Abstract

We report three experiments investigating how people process anomalous sentences, in particular those in which the anomaly is associated with the verb. We contrast two accounts for the processing of such anomalous sentences: a syntactic account, in which the representations constructed for anomalous sentences are similar in nature to the ones constructed for well-formed sentences; and a semantic account, in which the representations constructed for anomalous sentences are erroneous, or altogether missing, and interpretation is achieved on the basis of semantic representations instead. To distinguish between these accounts, we used structural priming. First, we ruled out the possibility that anomaly per se influences the magnitude of the priming effect: Prime sentences with morphologically incorrect verbs produced similarly enhanced priming (lexical boost) to sentences with the same correct verbs (Exp. 1).

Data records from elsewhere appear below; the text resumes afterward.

(* ===== verification/GoTime.v ===== *)
(** * Go's package time

    An instant has a wall clock reading (nanoseconds since the Unix epoch)
    and, when it comes from time.Now, a monotonic reading.  Sub, Before and
    After use the monotonic readings when both instants have one, as package
    time does; Durations are int64 nanoseconds, saturated by Sub and
    truncated toward zero by the unit conversions.  The time of every read of
    the clock is an argument of the model. *)

From S2P Require Import Prelude.

Record Time := mkTime {
  wall : Z;
  mono : option Z
}.

Definition Nanosecond : Z := 1.
Definition Microsecond : Z := 1000.
Definition Millisecond : Z := 1000000.
Definition Second : Z := 1000000000.

Definition saturate (d : Z) : Z := Z.max (- 2 ^ 63) (Z.min d (2 ^ 63 - 1)).

Definition time_Sub (t u : Time) : Z :=
  match mono t, mono u with
  | Some a, Some b => saturate (a - b)
  | _, _ => saturate (wall t - wall u)
  end.

Definition time_Add (t : Time) (d : Z) : Time := mkTime (wall t + d) ((fun m => m + d) <$> mono t).

Definition time_After (t u : Time) : bool :=
  match mono t, mono u with
  | Some a, Some b => b <? a
  | _, _ => wall u <? wall t
  end.

Definition time_Before (t u : Time) : bool := time_After u t.

(** time.Unix(sec, nsec) and the readings back. *)
Definition time_Unix (sec nsec : Z) : Time := mkTime (sec * Second + nsec) None.
Definition Unix (t : Time) : Z := wall t / Second.
Definition NanosecondOf (t : Time) : Z := wall t mod Second.

(** t.Round(0) strips the monotonic reading. *)
Definition strip_mono (t : Time) : Time := mkTime (wall t) None.

(** The zero Time: January 1, year 1. *)
Definition zeroTime : Time := mkTime (- 62135596800 * Second) None.
Definition IsZero (t : Time) : bool := wall t =? wall zeroTime.

Definition Milliseconds (d : Z) : Z := Z.quot d Millisecond.
Definition Microseconds (d : Z) : Z := Z.quot d Microsecond.

(** wallNow of session.go. *)
Definition wallNow (now : Time) : Z * Z := (u32 (Unix now), u32 (NanosecondOf now)).

(** wallDiffMs of session.go: the difference of the truncated seconds is taken
    as a signed 32-bit value; the nanosecond part truncates toward zero. *)
Definition wallDiffMs (t : Time) (sec nsec : Z) : Z :=
  let ds := i32 (u32 (u32 (Unix t) - sec)) in
  ds * 1000 + Z.quot (NanosecondOf t - nsec) 1000000.

(** ** Lemmas *)
Lemma saturate_id d : is_i64 d -> saturate d = d.
Proof. unfold is_i64, saturate. lia. Qed.

Lemma saturate_range d : is_i64 (saturate d).
Proof. unfold is_i64, saturate. lia. Qed.

Lemma saturate_mono d e : d <= e -> saturate d <= saturate e.
Proof. unfold saturate. lia. Qed.

(** Instants that both carry a monotonic reading order as integers. *)
Definition has_mono (t : Time) : Prop := is_Some (mono t).
Definition mono_ns (t : Time) : Z := default 0 (mono t).

Lemma time_After_mono t u : has_mono t -> has_mono u -> time_After t u = (mono_ns u <? mono_ns t).
Proof. intros [a Ha] [b Hb]. unfold time_After, mono_ns. by rewrite Ha, Hb. Qed.

Lemma time_Before_irrefl t : time_Before t t = false.
Proof. unfold time_Before, time_After. destruct (mono t); apply Z.ltb_irrefl. Qed.

Lemma time_Sub_mono t u : has_mono t -> has_mono u -> time_Sub t u = saturate (mono_ns t - mono_ns u).
Proof. intros [a Ha] [b Hb]. unfold time_Sub, mono_ns. by rewrite Ha, Hb. Qed.

Lemma has_mono_Add t d : has_mono t -> has_mono (time_Add t d).
Proof. intros [a Ha]. unfold has_mono, time_Add. cbn. rewrite Ha. by eexists. Qed.

Lemma mono_ns_Add t d : has_mono t -> mono_ns (time_Add t d) = mono_ns t + d.
Proof. intros [a Ha]. unfold mono_ns, time_Add. cbn. by rewrite Ha. Qed.

Lemma NanosecondOf_range t : 0 <= NanosecondOf t < Second.
Proof. apply Z.mod_pos_bound. reflexivity. Qed.

Lemma wallNow_range now : is_u32 (wallNow now).1 /\ is_u32 (wallNow now).2.
Proof. split; apply u32_range. Qed.

(** The difference of a 32-bit second counter recovers the true difference
    when it is less than 2^31 seconds. *)
Lemma i32_u32_diff a b : - 2 ^ 31 <= a - b < 2 ^ 31 -> i32 (u32 (u32 a - u32 b)) = a - b.
Proof.
  intros H. unfold i32, u32. rewrite Zminus_mod_idemp_l, Zminus_mod_idemp_r.
  rewrite Zplus_mod_idemp_l, Z.mod_small; lia.
Qed.

Lemma time_Add_0 t : time_Add t 0 = t.
Proof. destruct t as [w [m|]]; unfold time_Add; cbn; by rewrite ?Z.add_0_r. Qed.

Lemma time_Add_Add t d e : time_Add (time_Add t d) e = time_Add t (d + e).
Proof. destruct t as [w [m|]]; unfold time_Add; cbn; by rewrite ?Z.add_assoc. Qed.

Second, we found that prime sentences with a novel verb (Exp. 2) or a semantically and syntactically incongruent verb (Exp. 3) produced a priming effect, which was the same as that produced by well-formed sentences. In accord with the syntactic account, we conclude that the syntactic representations of anomalous sentences are similar to those constructed for well-formed sentences. Our results furthermore suggest that lexically-independent syntactic information is robust enough to produce well-formed syntactic representations during processing without requiring aid from lexically-based syntactic information.